特定空き家、対策進む 特措法10年 官民連携模索 茨城
倒壊の恐れがあるなど「特定空き家」を自治体が撤去できるよう定めた空き家対策特別措置法の成立から、間もなく10年を迎える。昨年12月に施行された改正法では、放置すれば特定空き家になる恐れがある物件を「管理不全空き家」と定めるなど対策が強化された。茨城県内でも空き家問題は深刻化し、活用拡大へ新たな官民連携を模索する動きも出始めている。
同県桜川市は昨年度、同市西小塙の木造2階建て住宅を特定空き家に認定した。老朽化が進み、崩れかかった外壁には補強用の板が20本以上打ち付けられている。
市都市整備課によると、空き家の所有者は不明。以前から「危ない」と苦情が寄せられていた。同課の担当者は「通学路に隣接し、交通量もある。このままでは周囲に危害を与えかねない」と危惧する。
昨年6月から指導や勧告などを行い、今月中には所有者不明のまま強制撤去する「略式代執行」を市内で初めて実施する方針。
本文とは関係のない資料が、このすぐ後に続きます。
(* ===== verification/RecordHistory.v ===== *)
(** * Record history

    [apps/platform/data/record-history/src/lib.rs]: the names and the retentions of
    record history, the scanner that splits a row image into its columns without
    parsing the values, the projection of an image onto declared columns, and
    [state_at], the fold that rebuilds the state of a row at a position from the rows
    of a history read.  A text is a string of bytes and a cursor into it is the rest of
    the text from there; every cursor the code slices at stands next to an ASCII byte,
    so no slice can panic.  The position of a fold error is kept, its message is not. *)

From stdpp Require Import base tactics option list gmap strings.
From Stdlib Require Import ZArith Lia.
From S2P Require Import Prelude Text CanonicalForm Packages.
#[local] Set Warnings "-clear-no-such-hyp".
Open Scope wamn_scope.

(** ** Names and retentions *)

Definition HISTORY_TABLE_SUFFIX : string := "_history".
Definition NO_LOG_RETENTION : string := "none".
Definition POSITION_COLUMN : string := "position".
Definition ENTRY_ID_COLUMN : string := "id".

Definition HISTORY_COLUMNS : list (string * string) :=
  [(POSITION_COLUMN, "int64"); (ENTRY_ID_COLUMN, "uuid"); ("row_key", "json"); ("type", "text");
   ("operation", "text"); ("changed_by", "uuid"); ("changed_at", "timestamptz"); ("transaction_id", "int64");
   ("before", "json"); ("after", "json")].

Definition NAME_BYTE_LIMIT : nat := 64.

Definition history_table_name (relation : string) : string := relation +:+ HISTORY_TABLE_SUFFIX.

Definition is_history_table_name (name : string) : bool := ends_with name HISTORY_TABLE_SUFFIX.

(** The names of the objects the history table of a relation derives. *)
Definition history_object_names (relation : string) : list string :=
  let history := history_table_name relation in
  ((λ c : string * string, history +:+ "_" +:+ c.1 +:+ "_not_null") <$> HISTORY_COLUMNS) ++
  [history +:+ "_pkey"; history +:+ "_type_check"; history +:+ "_operation_check";
   history +:+ "_" +:+ POSITION_COLUMN +:+ "_seq"].

Definition history_object_names_fit (relation : string) : bool :=
  forallb (λ name, (String.length name <? NAME_BYTE_LIMIT)%nat) (history_object_names relation).

Definition is_log_retention (value : string) : bool :=
  if String.eqb value "unlimited" then true
  else
    match strip_prefix "P" value ≫= strip_suffix "D" with
    | Some days =>
        match days with
        | String first _ => negb (N.eqb (Ascii.N_of_ascii first) 48) && all_bytes is_ascii_digit days
        | EmptyString => false
        end
    | None => false
    end.

(** ** The scanner *)

Definition quote_byte : Ascii.ascii := Ascii.ascii_of_N 34.
Definition backslash_byte : Ascii.ascii := Ascii.ascii_of_N 92.
Definition comma_byte : Ascii.ascii := Ascii.ascii_of_N 44.
Definition open_brace : Ascii.ascii := Ascii.ascii_of_N 123.
Definition close_brace : Ascii.ascii := Ascii.ascii_of_N 125.
Definition open_bracket : Ascii.ascii := Ascii.ascii_of_N 91.
Definition close_bracket : Ascii.ascii := Ascii.ascii_of_N 93.

Definition is_space (b : Ascii.ascii) : bool :=
  let n := Ascii.N_of_ascii b in (n =? 32)%N || (n =? 9)%N || (n =? 10)%N || (n =? 13)%N.

Fixpoint space (s : string) : string :=
  match s with
  | String b s' => if is_space b then space s' else s
  | EmptyString => EmptyString
  end.

(** [u16::from_str_radix(_, 16)] on four digits. *)
Definition hex_value (a : Ascii.ascii) : N :=
  let n := Ascii.N_of_ascii a in
  if byte_between 48 57 a then n - 48 else if byte_between 97 102 a then n - 87 else n - 55.

Definition hex_unit (s : string) : option (N * string) :=
  match s with
  | String a (String b (String c (String d s'))) =>
      if is_ascii_hexdigit a && is_ascii_hexdigit b && is_ascii_hexdigit c && is_ascii_hexdigit d
      then Some (((hex_value a * 16 + hex_value b) * 16 + hex_value c) * 16 + hex_value d, s')%N
      else None
  | _ => None
  end.

(** [String::push] of a character: the bytes of its UTF-8 form. *)
Definition utf8_char (n : N) : string :=
  (if n <? 128 then bytes [n]
   else if n <? 2048 then bytes [192 + n / 64; 128 + n mod 64]
   else if n <? 65536 then bytes [224 + n / 4096; 128 + n / 64 mod 64; 128 + n mod 64]
   else bytes [240 + n / 262144; 128 + n / 4096 mod 64; 128 + n / 64 mod 64; 128 + n mod 64])%N.

(** [char::decode_utf16(units).next()?.ok()?] of the one or two units read. *)
Definition high_surrogate (u : N) : bool := ((55296 <=? u) && (u <? 56320))%N.
Definition low_surrogate (u : N) : bool := ((56320 <=? u) && (u <? 57344))%N.

Definition unicode_escape (s : string) : option (string * string) :=
  '(u, s) ← hex_unit s;
  if high_surrogate u then
    match s with
    | String b (String c s) =>
        if Ascii.eqb b backslash_byte && (Ascii.N_of_ascii c =? 117)%N then
          '(l, s) ← hex_unit s;
          if low_surrogate l then Some (utf8_char (65536 + (u - 55296) * 1024 + (l - 56320))%N, s) else None
        else None
    | _ => None
    end
  else if low_surrogate u then None else Some (utf8_char u, s).

(** The text one escape stands for, and the rest after it. *)
Definition escape (s : string) : option (string * string) :=
  match s with
  | EmptyString => None
  | String e s' =>
      let n := Ascii.N_of_ascii e in
      if (n =? 34)%N || (n =? 92)%N || (n =? 47)%N then Some (String e "", s')
      else if (n =? 98)%N then Some (bytes [8%N], s')
      else if (n =? 102)%N then Some (bytes [12%N], s')
      else if (n =? 110)%N then Some (bytes [10%N], s')
      else if (n =? 114)%N then Some (bytes [13%N], s')
      else if (n =? 116)%N then Some (bytes [9%N], s')
      else if (n =? 117)%N then unicode_escape s'
      else None
  end.

(** The characters of a string after its opening quote. *)
Fixpoint string_tail (fuel : nat) (s : string) : option (string * string) :=
  match fuel with
  | O => None
  | S fuel =>
      match s with
      | EmptyString => None
      | String c s' =>
          if Ascii.eqb c quote_byte then Some ("", s')
          else if Ascii.eqb c backslash_byte then
            '(e, s'') ← escape s'; '(d, r) ← string_tail fuel s''; Some (e +:+ d, r)
          else '(d, r) ← string_tail fuel s'; Some (String c d, r)
      end
  end.

(** [string]: the decoded JSON string, and the rest after its closing quote. *)
Definition string_at (s : string) : option (string * string) :=
  match s with
  | String c s' => if Ascii.eqb c quote_byte then string_tail (S (String.length s')) s' else None
  | EmptyString => None
  end.

Definition opens (b : Ascii.ascii) : bool := Ascii.eqb b open_brace || Ascii.eqb b open_bracket.
Definition closes (b : Ascii.ascii) : bool := Ascii.eqb b close_brace || Ascii.eqb b close_bracket.
Definition delimits (b : Ascii.ascii) : bool := Ascii.eqb b comma_byte || closes b || is_space b.

Definition cons_text (b : Ascii.ascii) (r : option (string * string)) : option (string * string) :=
  prod_map (String b) (λ s, s) <$> r.

(** The loop of [value_end]: the value and the rest after it; [started] tells that a
    byte of the value was read. *)
Fixpoint value_tail (depth : nat) (in_string started : bool) (s : string) : option (string * string) :=
  match s with
  | EmptyString => if (depth =? 0)%nat && negb in_string && started then Some ("", "") else None
  | String b s' =>
      if in_string then
        cons_text b (
          if Ascii.eqb b backslash_byte then
            match s' with
            | String e s'' => cons_text e (value_tail depth true true s'')
            | EmptyString => None
            end
          else if Ascii.eqb b quote_byte then
            if (depth =? 0)%nat then Some ("", s') else value_tail depth false true s'
          else value_tail depth true true s')
      else if Ascii.eqb b quote_byte then cons_text b (value_tail depth true true s')
      else if opens b then cons_text b (value_tail (S depth) false true s')
      else if closes b && negb (depth =? 0)%nat then
        cons_text b (if (depth =? 1)%nat then Some ("", s') else value_tail (pred depth) false true s')
      else if delimits b && (depth =? 0)%nat then if started then Some ("", s) else None
      else cons_text b (value_tail depth false true s')
  end.

Definition value_end (s : string) : option (string * string) := value_tail 0 false false s.

(** One top-level member: its decoded name, its raw text and the raw text of its value. *)
Record Member := { mb_name : string; mb_text : string; mb_value : string }.

(** The text up to a later cursor. *)
Definition text_until (s rest : string) : string := String.substring 0 (String.length s - String.length rest) s.

Definition member_at (s : string) : option (Member * string) :=
  '(name, r) ← string_at s;
  match space r with
  | String b r =>
      if Ascii.eqb b colon then
        '(value, r) ← value_end (space r);
        Some ({| mb_name := name; mb_text := text_until s r; mb_value := value |}, r)
      else None
  | EmptyString => None
  end.

Fixpoint member_loop (fuel : nat) (s : string) : option (list Member * string) :=
  match fuel with
  | O => None
  | S fuel =>
      '(m, r) ← member_at s;
      match space r with
      | String b r =>
          if Ascii.eqb b comma_byte then '(ms, r) ← member_loop fuel (space r); Some (m :: ms, r)
          else if Ascii.eqb b close_brace then Some ([m], r) else None
      | EmptyString => None
      end
  end.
国土交通省によると、県内の特定空き家などに対する略式代執行や行政代執行は、2022年度までに計16件あった。
少子高齢化の影響で空き家問題は深刻化している。
総務省の住宅・土地統計調査(速報値)によると、賃貸や売却用、別荘など「二次的住宅」を除いた県内の空き家は23年10月時点で9万3400戸。5年前の前回調査から1万5200戸増えた。
これまで県内の自治体では、14年11月に成立した特措法に基づく「空き家等対策計画」の策定が進み、23年4月時点で43市町村が策定した。一方、昨年12月には改正法が施行され、自治体が管理不全空き家を認定する制度などが新設された。勧告を受ければ、特定空き家と同様に固定資産税の軽減対象外となる。
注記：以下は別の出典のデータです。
(** The retention task removes a prefix of the entries of a row. *)
Lemma prune_prefix cutoff entries k : StronglySorted (λ x y, (en_position x < en_position y)%Z) (filter (λ e, en_key e = k) entries) →
  ∃ n, filter (λ e, en_key e = k) (filter (λ e, expired cutoff entries e = false) entries) =
       drop n (filter (λ e, en_key e = k) entries).
Proof.
  intros Hs. destruct (filter_prefix _ (expired cutoff entries) _ Hs) as [n Hn].
  - intros x y [Hx Hin]%list_elem_of_filter [Hy _]%list_elem_of_filter Hlt. unfold expired.
    intros [Hc He]%andb_prop. apply negb_true_iff in He.
    assert (Hb : ∀ z, z ∈ entries → en_key z = k → (en_position z < en_position y)%Z → (en_changed_at z < cutoff)%Z).
    { intros z Hz Ek Hp. pose proof (existsb_false_inv _ _ z He Hz) as Hf. cbv beta in Hf.
      rewrite bool_decide_eq_true_2, (proj2 (Z.ltb_lt _ _) Hp) in Hf by congruence. simpl in Hf. lia. }
    apply andb_true_intro. split; [apply Z.ltb_lt; by apply Hb|]. apply negb_true_iff, existsb_false.
    intros z Hz. case_bool_decide as Ek; [|done]. destruct (en_position z <? en_position x)%Z eqn:Ep; [|done].
    apply Z.ltb_lt in Ep. simpl. apply Z.leb_gt, Hb; [done|congruence|lia].
  - exists n. rewrite <- Hn. rewrite !list_filter_filter. apply list_filter_iff. intros e. tauto.
Qed.

Lemma kept_sorted w k gone kept : StronglySorted position_lt (written_of k w) → written_of k w = gone ++ kept →
  StronglySorted (λ x y, (en_position x < en_position y)%Z) kept.*1.
Proof.
  intros Hs E. rewrite E in Hs. apply StronglySorted_app in Hs as (_ & _ & Hs). clear E.
  induction Hs as [|x l Hs IH Hx]; csimpl; constructor; [done|]. rewrite Forall_fmap. exact Hx.
Qed.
これを受け「管理不全空き家と特定空き家の線引きを今後決める」(同県筑西市環境課)といった動きが自治体に広がる。県住宅課の担当者は「市町村が円滑に運用できるように支援、連携していきたい」と話す。
改正法では、自治体がNPO法人などを「空き家等管理活用支援法人」に指定する制度も始まった。民間法人が公的立場から活動しやすい環境を整備し、自治体の補完的な役割を果たしてもらうのが狙いだ。
同県小美玉市は今年2月、県宅地建物取引業協会を支援法人に指定した。市環境課の担当者は「市が運営する空き家バンクの物件などにつながればいい」と期待を寄せる。
空き家の相談窓口や管理を担うNPO法人「ふるさと空き家相談・サポート」(同県水戸市)の古谷まち子代表は「指定があれば受けたい」とし、「自治体と空き家所有者の情報を共有できれば、利点は多いだろう」と述べた。